While cheap, scalable and able to give a result in 10-15 minutes, they were initially seen mostly as a supplement to PCR testing, with less accuracy. Although true that RATs have lower sensitivity than SARS-CoV-2 PCR – most licensed-RATs have sensitivity 80-95% – today this is both less important, and possibly even a strength of RATs over PCR.
Early in the pandemic the role of testing has primarily about diagnosis, in those either symptomatic or pre-symptomatic. Viral presence was practically assumed to be synonymous with contagion. Today with over half a billion cumulative COVID cases worldwide and counting, along with access to effective vaccines and antivirals, it is often more useful to know whether an individual is infectious or not at a discrete moment in time.
Growing research over the last 12 months shows that adequately-sensitive RATs are effective at identifying infectious individuals, even if the high-sensitivity of PCR testing identifies viral particles in those who are infected but otherwise non-infectious (either pre-infectious, or post-infectious with ongoing viral shedding).

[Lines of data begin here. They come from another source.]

Lemma findname_ok v s sv name m :
  ready v s sv → dir_ok s sv → dir_map s sv m →
  ∃ found empty d', sfs_dir_findname cur v name s = Done (inr (found, empty), set_dev d' s) ∧ dev_same cur (fs_dev s) d' ∧
    snd <$> found = m !! name ∧ found_in s sv (nentries sv) name found ∧ empty_in s sv (nentries sv) empty.
Proof.
  intros Hrd Hd Hm. pose proof Hrd as (Ho & _). unfold sfs_dir_findname. kcall (nentries_ok v s sv Hrd Hd). rewrite Nat2Z.id.
  destruct (find_loop_ok v s sv name (nentries sv) 0 None None s (fs_dev s)) as (found & empty & d' & E & D1 & HF & HE); try done.
  { by destruct s. }
  { apply dev_same_refl, Ho. }
  { intros i ino Hi. lia. }
  exists found, empty, d'. split_and!; try done. destruct found as [[j ino]|]; cbn.
  - destruct HF as (i & _ & _ & Hn). symmetry. apply Hm. by exists i.
  - symmetry. apply eq_None_not_Some. intros [ino Hi]. apply Hm in Hi as [i Hn]. by eapply HF; [eapply named_lt|].
Qed.

(** ** Adding and erasing entries *)

(** The entries when one was stored in a slot, or added at the end. *)
Definition put_entry (slot : nat) (sd : sfs_dir) (l : list sfs_dir) : list sfs_dir :=
  if decide (slot < length l)%nat then <[slot := sd]> l else l ++ [sd].

Lemma put_entry_lookup slot sd l i :
  (slot ≤ length l)%nat → put_entry slot sd l !! i = if decide (i = slot) then Some sd else l !! i.
Proof.
  intros H. unfold put_entry. case_decide as Hs.
  - case_decide as Hi; [subst; by apply list_lookup_insert_eq|]. by rewrite list_lookup_insert_ne.
  - assert (slot = length l) as -> by lia. case_decide as Hi; [subst; by rewrite lookup_app_r, Nat.sub_diag|].
    destruct (decide (i < length l)%nat); [by rewrite lookup_app_l|].
    rewrite !lookup_ge_None_2; [done|lia|rewrite length_app; cbn; lia].
Qed.
(** The device was read. *)
Lemma quiet_dev R I s d' : sfs_inv R I s → dev_same cur (fs_dev s) d' → quiet I s (set_dev d' s) ∧ sfs_inv R I (set_dev d' s).
Proof.
  intros Hinv Hd. pose proof (inv_ok _ _ _ _ Hinv) as Ho.
  assert (Hdi : ∀ b, 0 ≤ b < nblocks s → data (set_dev d' s) b = data s b).
  { intros b Hb. apply (ds_data _ _ _ Hd). pose proof (ok_blocks _ _ Ho). lia. }
  assert (HI : ∀ j, j ∈ I → disk_inode cur (set_dev d' s) j = disk_inode cur s j).
  { intros j Hj. destruct (inode_is_ex cur s j) as [i Hi]. destruct (inv_file _ _ _ _ Hinv _ _ Hj Hi) as [[_ _ _ (f1 & _)] _]. cbn in f1.
    unfold disk_inode. rewrite Hdi by lia. done. }
  assert (Q : quiet I s (set_dev d' s)).
  { split; try done.
    - intros j i Hj. unfold SfsInv.inode_is. rewrite HI by done. done.
    - intros j i Hj Hi. destruct (inv_file _ _ _ _ Hinv _ _ Hj Hi) as [Hf _]. by apply same_dev.
    - intros j i Hj Hi. destruct (inv_file _ _ _ _ Hinv _ _ Hj Hi) as [Hf _]. by apply contents_dev. }
  split; [done|]. apply (inv_quiet R I s); [done|done| |by apply fs_ok_same|apply Hinv|].
  { split; try done. intros b [_ Hb]%(mo_reserved _ _ _ (inv_meta _ _ _ _ Hinv)). by apply Hdi. }
  destruct (inv_tables _ _ _ Hinv) as [t1 t2 t3 t4 t5 t6]. split; try done.
  intros v sv Hv Hdt. rewrite HI by (by apply (t5 v)). by apply (t6 v).
Qed.

(** A count went up or down. *)
Lemma counts_ok R I v s sv sv' :
  sfs_inv R I s → fs_vn s !! v = Some sv → sv_i sv' = sv_i sv → sv_ino sv' = sv_ino sv → vn_ops sv' = vn_ops sv → sv_dirty sv' = sv_dirty sv →
  0 < vn_refcount sv' → 0 ≤ vn_opencount sv' →
  let s' := set_vn (<[v := sv']> (fs_vn s)) s in quiet I s s' ∧ sfs_inv R I s'.
Proof.
  intros Hinv Hv Hi Hino Hops Hdt Hr Ho s'. split; [by eapply quiet_counts|].
  destruct (inv_loaded _ _ _ _ Hinv v sv Hv) as (_ & _ & _ & Hop). pose proof (inv_ready _ _ _ _ _ _ Hinv Hv) as (_ & [Hwf _ _ _] & _).
  eapply inv_vchange; [done|done|]. apply (modvn_change R I); try done; rewrite ?Hi; try done.
  - unfold ops_ok in *. by rewrite Hops, Hi.
  - by rewrite Hdt.
Qed.

Lemma incref_ok R I v s sv :
  sfs_inv R I s → fs_vn s !! v = Some sv →
  let sv' := set_refcount (vn_refcount sv + 1) sv in
  let s' := set_vn (<[v := sv']> (fs_vn s)) s in
  vnode_incref v s = Done (tt, s') ∧ quiet I s s' ∧ sfs_inv R I s'.
Proof.
  intros Hinv Hv sv' s'. destruct (inv_loaded _ _ _ _ Hinv v sv Hv) as (_ & ? & ? & _). split.
  - pose proof (ok_depth _ _ (inv_ok _ _ _ _ Hinv)). unfold vnode_incref. rewrite (locked_modvn v _ s sv); [done|lia|done].
  - apply (counts_ok R I v s sv sv'); try done; cbn; lia.
Qed.

(** ** Loading an inode *)

Lemma add_vnode_table I s sv :
  table_ok I s → unloaded s (sv_ino sv) → sv_ino sv ∈ I → 0 < vn_refcount sv → 0 ≤ vn_opencount sv → ops_ok sv →
  (sv_dirty sv = false → disk_inode cur s (sv_ino sv) = sv_i sv) → table_ok I (add_vnode (fs_next s) sv s).
Proof.
  intros [t1 t2 t3 t4 t5 t6] Hu HI Hr Ho Hops Hcl. pose proof (t3 (fs_next s) ltac:(lia)) as Hn. split; cbn.
  - apply NoDup_app. split_and!; [done| |apply NoDup_singleton]. intros v Hv ->%list_elem_of_singleton. apply t2 in Hv. rewrite Hn in Hv. by destruct Hv.
  - intros v. rewrite elem_of_app, list_elem_of_singleton, t2, lookup_insert. case_decide; naive_solver.
  - intros v Hv. rewrite lookup_insert_ne by lia. apply t3. lia.
  - intros v w sv' sw. rewrite !lookup_insert_Some. intros [[<- <-]|[? Hv]] [[<- <-]|[? Hw]] E; [done| | |by eapply t4].
    + by destruct (Hu w sw).
    + by destruct (Hu v sv').
  - intros v sv'. rewrite lookup_insert_Some. intros [[<- <-]|[? Hv]]; [done|by apply (t5 v)].
  - intros v sv'. rewrite lookup_insert_Some. intros [[<- <-]|[? Hv]]; [done|by apply (t6 v)].
Qed.

Lemma load_existing R I s ino i :
  sfs_inv R I s → unloaded s ino → ino ∈ I → inode_is s ino i →
  ∀ ops, ops_ok (mk_vnode i ino false 1 0 ops) →
  let s' := add_vnode (fs_next s) (mk_vnode i ino false 1 0 ops) s in quiet I s s' ∧ sfs_inv R I s'.
Proof.
  intros Hinv Hu HI Hi ops Hops s'. assert (Ei : i = disk_inode cur s ino) by (destruct Hi as [(w & sw & Hw & Hi & _)|[_ ->]]; [by destruct (Hu w sw)|done]).
  assert (Q : quiet I s s').
  { split; try done. intros j i' Hj. unfold s'. rewrite inode_is_add by (done || apply (inv_next _ _ _ _ Hinv); lia). cbn. case_decide as Ej; [|done]. subst j. split.
    - by intros ->.
    - intros Hi'. by eapply (inode_is_fun cur R I s). }
  split; [done|]. apply (inv_quiet R I s); [done|done|done| |apply Hinv|].
  - destruct (inv_ok _ _ _ _ Hinv). by split.
  - apply add_vnode_table; try done. by apply (inv_tables R).
Qed.

Lemma next_alloc_ok s : fs_oom s = [] → next_alloc s = Done (true, s).
Proof. intros H. unfold next_alloc. destruct s. cbn in *. by subst. Qed.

PCR positive results with cycle thresholds (ie. number of thermal cycles of RNA replication required before fluorescence is detected) above 25-30 have good correlation with being non-infectious (ie. unable to culture virus). Adequately approved & validated RATs (by FDA, TGA, MHRA, etc.) have very high sensitivity at CT less than this 25-30 range, depending on the study and specific manufacturer.
The bottom line...
An adequately-validated RAT, when correctly performed, is likely a sensitive indictor of individual infectiousness at that specific moment in time. The reliability of a negative RAT will be improved if using the same manufacturer and technique as a RAT previously positive test, and more so if there are several subsequent negative RATs.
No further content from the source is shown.